Tant il est vrai que les œuvres enfantent les œuvres, que les peuples énergiques ne se laissent point enfermer dans un cercle de Popilius et que c’est en pleine action, sous l’aiguillon du danger, qu’un être vivace répare ses pertes, rejette l’écorce des vieilles routines, acquiert de nouveaux organes et reparaît transformé devant l’adversaire stupéfait, qui croyait le tenir immobile sous sa main de fer !


Arrêtons-nous sur cette vue générale. Il resterait à tracer exactement notre tâche dans l’état présent du monde, à montrer que cette tâche n’excède pas nos forces. Mais un grand pas serait fait si, tout d’abord, nous reprenions confiance en nous-mêmes. C’est pourquoi il fallait commencer par un acte de foi raisonné dans la vitalité du pays. Ce credo, je le résume ainsi :

Notre nation est jeune et perfectible, en dépit du préjugé historique qui l’écrase sous le poids des grands souvenirs et sous de prétendues fatalités de sol, de race ou d’origine.

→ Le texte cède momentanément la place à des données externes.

Lemma percentile_breakpoints_witness :
  exists lo mid hi,
    createDivergingColorScale (basinsWith "average" [8; 2; 5; 9]) "average" None None
    = Ok {| D3.domain := [Fin lo; Fin mid; Fin hi];
            D3.range := [colorLow; colorMid; colorHigh] |}
    /\ (forall v, In v (values (basinsWith "average" [8; 2; 5; 9]) "average") ->
                  lo <= v <= hi)
    /\ In lo (values (basinsWith "average" [8; 2; 5; 9]) "average")
    /\ In mid (values (basinsWith "average" [8; 2; 5; 9]) "average")
    /\ In hi (values (basinsWith "average" [8; 2; 5; 9]) "average")
    /\ lo <= mid <= hi.
Proof.
  apply (percentile_breakpoints (basinsWith "average" [8; 2; 5; 9]) "average"%string).
  vm_compute. discriminate.
Defined.

(** The share of the values on each side of the percentile cutoff: at most
    three tenths of them are strictly below it, and more than three tenths
    are below it or equal to it. *)
Theorem percentile_cutoff_rank :
  forall data property lo mid hi,
    values data property <> [] ->
    createDivergingColorScale data property None None
    = Ok {| D3.domain := [Fin lo; Fin mid; Fin hi];
            D3.range := [colorLow; colorMid; colorHigh] |} ->
    let n := length (values data property) in
    (10 * count_if (fun v => Js.ltb v mid) (values data property) <= 3 * n)%nat
    /\ (3 * n < 10 * count_if (fun v => Qle_bool v mid) (values data property))%nat.
Proof.
  intros data property lo mid hi Hne Hscale n.
  destruct (percentile_scale data property Hne)
    as (lo' & mid' & hi' & Escale & Ecut & _).
  rewrite Escale in Hscale. injection Hscale as -> -> ->.
  set (sorted := Js.sort (fun a b => a - b) (values data property)) in *.
  assert (Hperm : Permutation sorted (values data property)) by apply sort_perm.
  pose proof (sorted_rank_lower sorted (sort_ascending _) _ _ Ecut) as Hlow.
  pose proof (sorted_rank_upper sorted (sort_ascending _) _ _ Ecut) as Hup.
  rewrite (count_if_perm _ _ _ Hperm) in Hlow.
  rewrite (count_if_perm _ _ _ Hperm) in Hup.
  fold n in Hlow, Hup.
  rewrite floor_three_tenths in Hlow, Hup.
  assert (Hk : (10 * (Z.of_nat n * 3 / 10) <= Z.of_nat n * 3
                < 10 * (Z.of_nat n * 3 / 10) + 10)%Z).
  { pose proof (Z.mul_div_le (Z.of_nat n * 3) 10 ltac:(lia)).
    pose proof (Z.mul_succ_div_gt (Z.of_nat n * 3) 10 ltac:(lia)).
    lia. }
  assert (Hnn : (0 <= Z.of_nat n * 3 / 10)%Z) by (apply Z.div_pos; lia).
  split; lia.
Qed.

Lemma percentile_cutoff_rank_witness :
  let data := basinsWith "average" [8; 2; 5; 9] in
  (10 * count_if (fun v => Js.ltb v 5) (values data "average") <= 3 * 4)%nat
  /\ (3 * 4 < 10 * count_if (fun v => Qle_bool v 5) (values data "average"))%nat.
Proof.
  intros data.
  apply (percentile_cutoff_rank data "average"%string 2 5 9).
  - vm_compute. discriminate.
  - reflexivity.
Defined.

(** ** The scales the map is drawn with *)

Lemma apply_three (a b c : num) (r0 r1 r2 : rgb) (x : Q) :
  Js.lt c a = false ->
  D3.apply {| D3.domain := [a; b; c]; D3.range := [r0; r1; r2] |} x
  = if Js.le b (Fin x)
    then D3.interpolateRgb r1 r2 (D3.normalize b c x)
    else D3.interpolateRgb r0 r1 (D3.normalize a b x).
Proof.
  intros E.
  unfold D3.apply, D3.polymap, D3.bisect.
  cbn [D3.domain D3.range length Nat.min Nat.ltb Nat.leb Nat.sub nth].
  rewrite E.
  cbn [D3.bisect_loop Nat.add Nat.div2 nth].
  destruct (Js.le b (Fin x)); reflexivity.
Qed.

Lemma apply_two (a b : num) (r0 r1 : rgb) (x : Q) :
  D3.apply {| D3.domain := [a; b]; D3.range := [r0; r1] |} x
  = if Js.lt b a
    then D3.interpolateRgb r1 r0 (D3.normalize b a x)
    else D3.interpolateRgb r0 r1 (D3.normalize a b x).
Proof. reflexivity. Qed.

Lemma extent_ordered (l : list Q) (mn mx : Q) :
  D3.extent l = Some (mn, mx) -> mn <= mx.
Proof.
  intros E. destruct l as [|x l]; [discriminate|].
  destruct (extent_nonempty (x :: l)) as (mn' & mx' & E' & Hall & Hmn & _);
    [discriminate|].
  rewrite E in E'. injection E' as <- <-.
  now apply Hall.
Qed.

(** The shape of every scale the diverging builder returns. *)
Lemma diverging_shape data property cutoffType cutoffValue scale :
  createDivergingColorScale data property cutoffType cutoffValue = Ok scale ->
  exists l c,
    Permutation l (values data property)
    /\ scale = {| D3.domain := [number (fst <$> D3.extent l); c;
                                number (snd <$> D3.extent l)];
                  D3.range := [colorLow; colorMid; colorHigh] |}.
Proof.
  unfold createDivergingColorScale. cbv zeta.
  repeat match goal with
         | |- context [bool_decide ?P] => destruct (bool_decide P)
         end; intros H; try discriminate; injection H as <-;
    eexists; eexists; (split; [|reflexivity]);
    try reflexivity; apply sort_perm.
Qed.

Lemma diverging_not_reversed (l : list Q) :
  Js.lt (number (snd <$> D3.extent l)) (number (fst <$> D3.extent l)) = false.
Proof.
  destruct (D3.extent l) as [[mn mx]|] eqn:E; simpl; [|reflexivity].
  apply ltb_ge. now apply (extent_ordered l).
Qed.
(** * bino: the media input layer (src/media_input.cpp)

    A shallow embedding of [media_input], the class that combines one or more
    media objects into a single input with flattened video and audio stream
    indices, and the properties of it that the specification states.

    C++ [int] and [int64_t] values are modelled in [Z]; every arithmetic
    operation of the file stays inside the range of its type on the inputs the
    assertions of the code admit, so no wrap-around is written out.  Failed
    assertions, exceptions and undefined behaviour are results of type
    [res]. *)

From Stdlib Require Import ZArith List String Ascii Bool Lia.
From Stdlib Require Import Floats.SpecFloat.
From Stdlib Require DecimalString.
From Stdlib Require Lists.Finite Zquot.
Import ListNotations.

Local Open Scope Z_scope.
Local Open Scope list_scope.

(** ** Results of fallible code *)

Inductive error : Type :=
| assertion_failed      (* an [assert] of the code does not hold *)
| open_failed           (* [media_object::open] threw *)
| seek_failed           (* [media_object::seek] threw *)
| undefined_behaviour.  (* index out of range, uninitialised read, division by zero *)

Inductive res (A : Type) : Type :=
| Ok (a : A)
| Fail (e : error).

Arguments Ok {A} a.
Arguments Fail {A} e.

Definition res_bind {A B : Type} (r : res A) (k : A -> res B) : res B :=
  match r with
  | Ok a => k a
  | Fail e => Fail e
  end.

Declare Scope res_scope.
Delimit Scope res_scope with res.
Notation "x <- c ;; k" := (res_bind c (fun x => k))
  (at level 61, c at next level, right associativity) : res_scope.
Notation "' pat <- c ;; k" := (res_bind c (fun x => match x with pat => k end))
  (at level 61, pat pattern, c at next level, right associativity) : res_scope.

Elle n’a pas même fourni la moitié de sa course, malgré le préjugé diplomatique, qui place la grandeur d’un peuple dans la prépondérance continentale.

L’Europe elle-même n’est pas ce monde vieilli que l’esprit superficiel des Américains aperçoit à moitié route de l’immobilité chinoise. Elle n’est pas nécessairement vouée aux querelles stériles. Mais elle souffre d’un vice de construction ; elle étouffe dans ses frontières et incline visiblement vers la mer.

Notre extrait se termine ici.